The stock market's recovery petered out on Friday, as major indexes generally eased lower by a fraction of a percentage point. With many market participants out for the holiday week, movements in stocks were choppy, with the Dow Jones Industrial Average seeing losses of as much as 150 points and gains of nearly 250 points at times during the day. Good news sent some stocks higher, though, and Aphria (APHA), Weatherford International (NYSE: WFT), and Opko Health (OPK -0.70%) were among the best performers. Here's why they did so well.
Aphria has a suitor
Shares of Aphria finished up 12% after the cannabis company got an unsolicited takeover bid from a fellow industry player in the U.S. market. Late Thursday, Ohio-based Green Growth Brands announced that it intended to offer 11 Canadian dollars per share for Aphria in an all-stock deal, with investors getting 1.5714 shares of Green Growth for every Aphria share they own.

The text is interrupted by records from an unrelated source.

(* ===== verification/FsFile.v ===== *)
(** * File contents: the proofs

    The block pointers of an inode, direct and through the indirect block, as
    one indexed family, and the bytes of the file they lead to. *)

From Stdlib Require Import ZArith Lia.
From stdpp Require Import base numbers list list_numbers gmap strings sorting.
From S2P Require Import Prelude Cstring Riscv Kalloc Vm PageTable Uvm Ucopy Bytes Sleeplock Bio Bcache Log Recovery Store Fs FsBlocks FsInode.

(** Pointer 0 to 11: the direct blocks; 12: the indirect block; 13 on: its
    entries. *)
Definition NPTR : Z := NDIRECT + 1 + NINDIRECT.

Definition bptr (V : Z -> list Z) (X : inode) (j : Z) : Z :=
  if j <=? NDIRECT then nthZ 0 (i_addrs X) j
  else
    let ind := nthZ 0 (i_addrs X) NDIRECT in
    if ind =? 0 then 0 else get32 (V ind) (4 * (j - NDIRECT - 1)).

(** The pointer of the [bn]-th data block. *)
Definition pidx (bn : Z) : Z := if bn <? NDIRECT then bn else bn + 1.

(** The byte at offset [o] of the file. *)
Definition fbyte (V : Z -> list Z) (X : inode) (o : Z) : Z :=
  nthZ 0 (V (bptr V X (pidx (o / BSIZE)))) (o mod BSIZE).

Definition fbytes (V : Z -> list Z) (X : inode) (off n : Z) : list Z := fbyte V X <$> seqZ off n.

Lemma zlen_fbytes V X off n : 0 <= n -> zlen (fbytes V X off n) = n.
Proof. intros. unfold fbytes, zlen. rewrite length_fmap, length_seqZ. lia. Qed.

Lemma nthZ_fbytes V X off n i : 0 <= i < n -> nthZ 0 (fbytes V X off n) i = fbyte V X (off + i).
Proof.
  intros Hi. apply nthZ_lookup; [lia|]. unfold fbytes.
  rewrite list_lookup_fmap, lookup_seqZ_lt by lia. cbn. do 2 f_equal. lia.
Qed.

Lemma fbytes_app V X off n m : 0 <= n -> 0 <= m ->
  fbytes V X off (n + m) = fbytes V X off n ++ fbytes V X (off + n) m.
Proof. intros. unfold fbytes. by rewrite seqZ_app, fmap_app. Qed.

(** A piece of one block is a piece of the file. *)
Lemma slice_fbytes V X off m :
  0 <= off -> 0 <= m -> off mod BSIZE + m <= BSIZE ->
  zlen (V (bptr V X (pidx (off / BSIZE)))) = BSIZE ->
  slice (V (bptr V X (pidx (off / BSIZE)))) (off mod BSIZE) m = fbytes V X off m.
Proof.
  intros Ho Hm Hb Hz. pose proof (Z.mod_pos_bound off BSIZE ltac:(done)).
  apply (nthZ_ext 0).
  - apply Nat2Z.inj. change (zlen (slice (V (bptr V X (pidx (off / BSIZE)))) (off mod BSIZE) m) = zlen (fbytes V X off m)).
    rewrite zlen_slice by lia. by rewrite zlen_fbytes.
  - intros i Hi. rewrite zlen_slice in Hi by lia. rewrite nthZ_slice, nthZ_fbytes by lia. unfold fbyte.
    assert ((off + i) / BSIZE = off / BSIZE /\ (off + i) mod BSIZE = off mod BSIZE + i) as [-> ->]; [|done].
    unfold BSIZE in *. Z.div_mod_to_equations. lia.
Qed.

Section FsFile.
Context {S : Type} {ops : BlockOps S} {BS : BlockStore S}.
Notation st := (fsst S).
Implicit Types (s : st) (x y : S) (V : Z -> list Z) (H : gmap Z Z) (P D : list Z).

(** A well-formed file: its pointers lead to distinct data blocks in use. *)
Record fwf (sb : superblock) V H (X : inode) : Prop := {
  fw_dev : i_dev X = ROOTDEV;
  fw_addrs : zlen (i_addrs X) = NDIRECT + 1;
  fw_ptr : forall j, 0 <= j < NPTR -> bptr V X j <> 0 ->
    0 < bptr V X j < sb_size sb /\ used sb V (bptr V X j) = true /\ bs_home (bptr V X j) /\
    unheld H (bptr V X j) /\ forall n, 0 <= n < sb_size sb -> BBLOCK n sb <> bptr V X j;
  fw_inj : forall j j', 0 <= j < NPTR -> 0 <= j' < NPTR -> bptr V X j <> 0 ->
    bptr V X j = bptr V X j' -> j = j'
}.

Lemma bptr_direct V X j : j <= NDIRECT -> bptr V X j = nthZ 0 (i_addrs X) j.
Proof. intros. unfold bptr. destruct (Z.leb_spec j NDIRECT); [done|lia]. Qed.

Lemma bptr_indirect V X j :
  NDIRECT < j -> nthZ 0 (i_addrs X) NDIRECT <> 0 ->
  bptr V X j = get32 (V (nthZ 0 (i_addrs X) NDIRECT)) (4 * (j - NDIRECT - 1)).
Proof.
  intros Hj Hi. unfold bptr. destruct (Z.leb_spec j NDIRECT); [lia|].
  destruct (Z.eqb_spec (nthZ 0 (i_addrs X) NDIRECT) 0); [done|done].
Qed.

Lemma bptr_no_indirect V X j : NDIRECT < j -> nthZ 0 (i_addrs X) NDIRECT = 0 -> bptr V X j = 0.
Proof.
  intros Hj Hi. unfold bptr. destruct (Z.leb_spec j NDIRECT); [lia|]. by rewrite Hi.
Qed.

(** bmap() of a block that exists changes nothing. *)
Lemma bmap_lookup s x T V H P ip bn :
  let X := ip_at s ip in
  bs_rep x T V H P [] -> fwf (f_sb s) V H X -> room H P 1 -> 0 <= bn < MAXFILE ->
  bptr V X (pidx bn) <> 0 ->
  exists y, bmap ip bn (set_store x s) = Ret (bptr V X (pidx bn)) (set_store y s) /\
    bs_rep y T V H P [].
Proof.
  intros X HR Hf Hr Hbn Hp. unfold bmap. erewrite bind_Ret by reflexivity.
  change (ip_at (set_store x s) ip) with X. unfold pidx in *.
  destruct (Z.ltb_spec bn NDIRECT).
  - rewrite bptr_direct in * by lia. cbv zeta. destruct (Z.eqb_spec (nthZ 0 (i_addrs X) bn) 0); [done|].
    by exists x.
  - cbv zeta. destruct (Z.ltb_spec (bn - NDIRECT) NINDIRECT); [|unfold MAXFILE in *; lia].
    set (ind := nthZ 0 (i_addrs X) NDIRECT).
    destruct (decide (ind = 0)) as [Hi|Hi]; [rewrite bptr_no_indirect in Hp by (try done; lia); done|].
    rewrite bptr_indirect in * by (try done; lia). fold ind in Hp |- *.
    destruct (Z.eqb_spec ind 0); [done|]. erewrite bind_Ret by reflexivity.
    destruct (Z.eqb_spec ind 0); [done|]. rewrite (fw_dev _ _ _ _ Hf).
    assert (Hui : unheld H ind).
    { pose proof (fw_ptr _ _ _ _ Hf NDIRECT ltac:(done)) as Hq. rewrite bptr_direct in Hq by lia.
      by apply Hq. }
    destruct (fbread_ok s x T V H P [] ind HR Hui Hr) as (bp & y1 & E1 & HN & HR1).
    assert (HH : <[bp := ind]> H !! bp = Some ind) by apply lookup_insert_eq.
    erewrite bind_Ret by exact E1. erewrite bind_Ret by (by eapply fbdata_ok).
    replace (bn + 1 - NDIRECT - 1) with (bn - NDIRECT) in * by lia.
    destruct (Z.eqb_spec (get32 (V ind) (4 * (bn - NDIRECT))) 0); [done|].
    erewrite bind_Ret by reflexivity.
    destruct (fbrelse_ok s y1 T _ _ _ _ bp ind HR1 HH) as (y2 & E2 & HR2); [apply not_elem_of_nil|].
    erewrite bind_Ret by exact E2. rewrite delete_insert_id in HR2 by done. by exists y2.
Qed.

(** The data blocks of the bytes [off, off + n) exist. *)
Definition allocated V (X : inode) (off n : Z) : Prop :=
  forall o, off <= o < off + n -> bptr V X (pidx (o / BSIZE)) <> 0.

Lemma pidx_range bn : 0 <= bn < MAXFILE -> 0 <= pidx bn < NPTR.
Proof.
  unfold pidx, MAXFILE, NPTR. intros. destruct (Z.ltb_spec bn NDIRECT); unfold NDIRECT, NINDIRECT, BSIZE in *; lia.
Qed.

Lemma block_step off rem : 0 <= off -> 0 < rem ->
  let m := Z.min rem (BSIZE - off mod BSIZE) in
  0 < m <= rem /\ off mod BSIZE + m <= BSIZE /\ 0 <= off mod BSIZE /\
  (m < rem -> (off + m) mod BSIZE = 0 /\ (off + m) / BSIZE = off / BSIZE + 1).
Proof.
  intros Ho Hr m. unfold m. pose proof (Z.mod_pos_bound off BSIZE ltac:(done)).
  assert (0 < BSIZE) by done. change BSIZE with 1024 in *. Z.div_mod_to_equations. lia.
Qed.

(** Blocks the bytes [off, off + rem) touch. *)
Definition touched (off rem : Z) : Z := if rem <=? 0 then 0 else (off + rem - 1) / BSIZE - off / BSIZE + 1.

Lemma touched_step off rem : 0 <= off -> 0 < rem ->
  let m := Z.min rem (BSIZE - off mod BSIZE) in
  touched off rem = 1 + touched (off + m) (rem - m).
Proof.
  intros Ho Hr m. destruct (block_step off rem Ho Hr) as (Hm & Hb & Hnn & Hst). fold m in Hm, Hb, Hst.
  unfold touched. destruct (Z.leb_spec rem 0); [lia|]. destruct (Z.leb_spec (rem - m) 0).
  - assert (m = rem) as -> by lia. change BSIZE with 1024 in *. Z.div_mod_to_equations. lia.
  - destruct Hst as [_ ->]; [lia|]. replace (off + m + (rem - m) - 1) with (off + rem - 1) by lia. lia.
Qed.

Lemma touched_fuel off n : 0 <= off -> 0 <= n -> touched off n <= Z.of_nat (rw_fuel n).
Proof.
  intros. unfold touched, rw_fuel. destruct (Z.leb_spec n 0); [lia|].
  change BSIZE with 1024. Z.div_mod_to_equations. lia.
Qed.

(** What a read into kernel memory or a kernel variable leaves. *)
Definition in_kernel (d : dest) : Prop := match d with UserDst _ => False | _ => True end.
Definition kwritten (d : dest) (bs : list Z) (k : kmem) : kmem :=
  match d with KernDst pa => set_phys (storen (phys k) pa bs) k | _ => k end.
Definition returned (d : dest) (bs : list Z) : list Z := match d with KernVar => bs | _ => [] end.
Definition fill (d : dest) (bs : list Z) (s : st) : st := set_umem (kwritten d bs (umem s)) s.

Lemma storen_app m a bs cs : storen m a (bs ++ cs) = storen (storen m a bs) (a + zlen bs) cs.
Proof.
  revert m a. induction bs as [|b bs IH]; intros m a; [unfold zlen; cbn; by rewrite Z.add_0_r|]. cbn [app storen]. rewrite IH.
  f_equal. unfold zlen. cbn [length]. lia.
Qed.

Lemma returned_app d bs cs m : returned d (bs ++ cs) = returned d bs ++ returned (dest_add d m) cs.
Proof. by destruct d. Qed.

(** A copy of [bs] to the user's [va]: the address space keeps its shape and
    nothing outside the destination changes; either all of it arrives or some
    of the destination is not accessible. *)
Record copied (kend root : Z) (l : list Z) (va : Z) (bs : list Z) (k k' : kmem) (ok : bool) : Prop := {
  cd_view : uview kend k' root l;
  cd_leaf : forall w, leaf (phys k') root w = leaf (phys k) root w;
  cd_frame : forall a, (forall i, 0 <= i < zlen bs -> uaddr (phys k) root (va + i) <> Some a) ->
    load8 (phys k') a = load8 (phys k) a;
  cd_res : if ok then forall w, ubyte (phys k') root w =
      if decide (va <= w < va + zlen bs) then Some (u8 (nthZ 0 bs (w - va))) else ubyte (phys k) root w
    else exists i, 0 <= i < zlen bs /\ uaddr (phys k) root (va + i) = None
}.

(** [bs] delivered to [d], memory going from [k] to [k']; only a user
    destination can refuse. *)
Definition delivered (kend root : Z) (l : list Z) (d : dest) (bs : list Z) (k k' : kmem) (ok : bool) : Prop :=
  match d with
  | UserDst va => copied kend root l va bs k k' ok
  | _ => ok = true /\ k' = kwritten d bs k
  end.
Definition reachable (kend root : Z) (l : list Z) (d : dest) (k : kmem) : Prop :=
  match d with UserDst va => uview kend k root l /\ 0 <= va < 2 ^ 64 | _ => True end.

Lemma copied_app kend root l va bs cs k k1 k2 ok :
  copied kend root l va bs k k1 true -> copied kend root l (va + zlen bs) cs k1 k2 ok -> copied kend root l va (bs ++ cs) k k2 ok.
Proof.
  intros [_ L1 F1 R1] [V2 L2 F2 R2]. pose proof (zlen_nonneg bs) as Hz. pose proof (zlen_nonneg cs) as Hzc.
  pose proof (uaddr_leaf_ext _ _ root L1) as Hu.
  assert (Hlen : zlen (bs ++ cs) = zlen bs + zlen cs) by apply zlen_app. split; [done|..].
  - intros w. by rewrite L2.
  - intros a Hx. rewrite F2, F1; [done| |].
    + intros i Hi. apply Hx. lia.
    + intros i Hi. rewrite Hu, <- Z.add_assoc. apply Hx. lia.
  - rewrite Hlen. destruct ok.
    + intros w. rewrite R2, R1. repeat case_decide; try lia; try done.
      * rewrite nthZ_app by lia. destruct (Z.ltb_spec (w - va) (zlen bs)); [lia|]. by replace (w - va - zlen bs) with (w - (va + zlen bs)) by lia.
      * rewrite nthZ_app by lia. destruct (Z.ltb_spec (w - va) (zlen bs)); [done|lia].
    + destruct R2 as (i & Hi & Hn). exists (zlen bs + i). split; [lia|]. by rewrite Z.add_assoc, <- Hu.
Qed.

That works out to about a $2.1 billion valuation, but Aphria's board was quick to criticize the proposal. Board chair Irwin Simon said that the proposal "significantly undervalues the company" and "is quite risky, given [Green Growth's] condition to complete a brokered financing at a price that is more than double the recent average of [its] share price." With other deals taking place at higher valuations, many Aphria shareholders are happy that the cannabis company's holding out for more.
Weatherford gets its energy back
Weatherford International saw its stock soar 25%, adding to its massive gains earlier in the week. The energy company's rebound paled in comparison to its plunge over the past several months, however, which took its share price down more than 90% between early October and Monday's market lows. Plummeting oil prices were largely responsible for the stock's decline, and now that crude has finally seemed to reach a short-term bottom, investors seem more comfortable. Yet Weatherford recently got a delisting notice from the New York Stock Exchange, and unless it can produce a gain of nearly 150% from current levels, aggressive action like a reverse stock split will be necessary to keep Weatherford's stock trading on a major exchange.
Opko makes a deal
Finally, shares of Opko Health jumped 25%. The beleaguered biotech company agreed to settle litigation with the U.S. Securities and Exchange Commission, which had alleged that CEO Phillip Frost and others had worked to manipulate prices of certain stocks. Under the deal, Opko will pay a $100,000 penalty to the SEC, while Frost will pay $5.5 million in penalties and profit disgorgement. Frost will be allowed to remain as CEO, and investors hope that the settlement will put a troubling incident behind them and allow everyone to focus on Opko's potential for fundamental growth.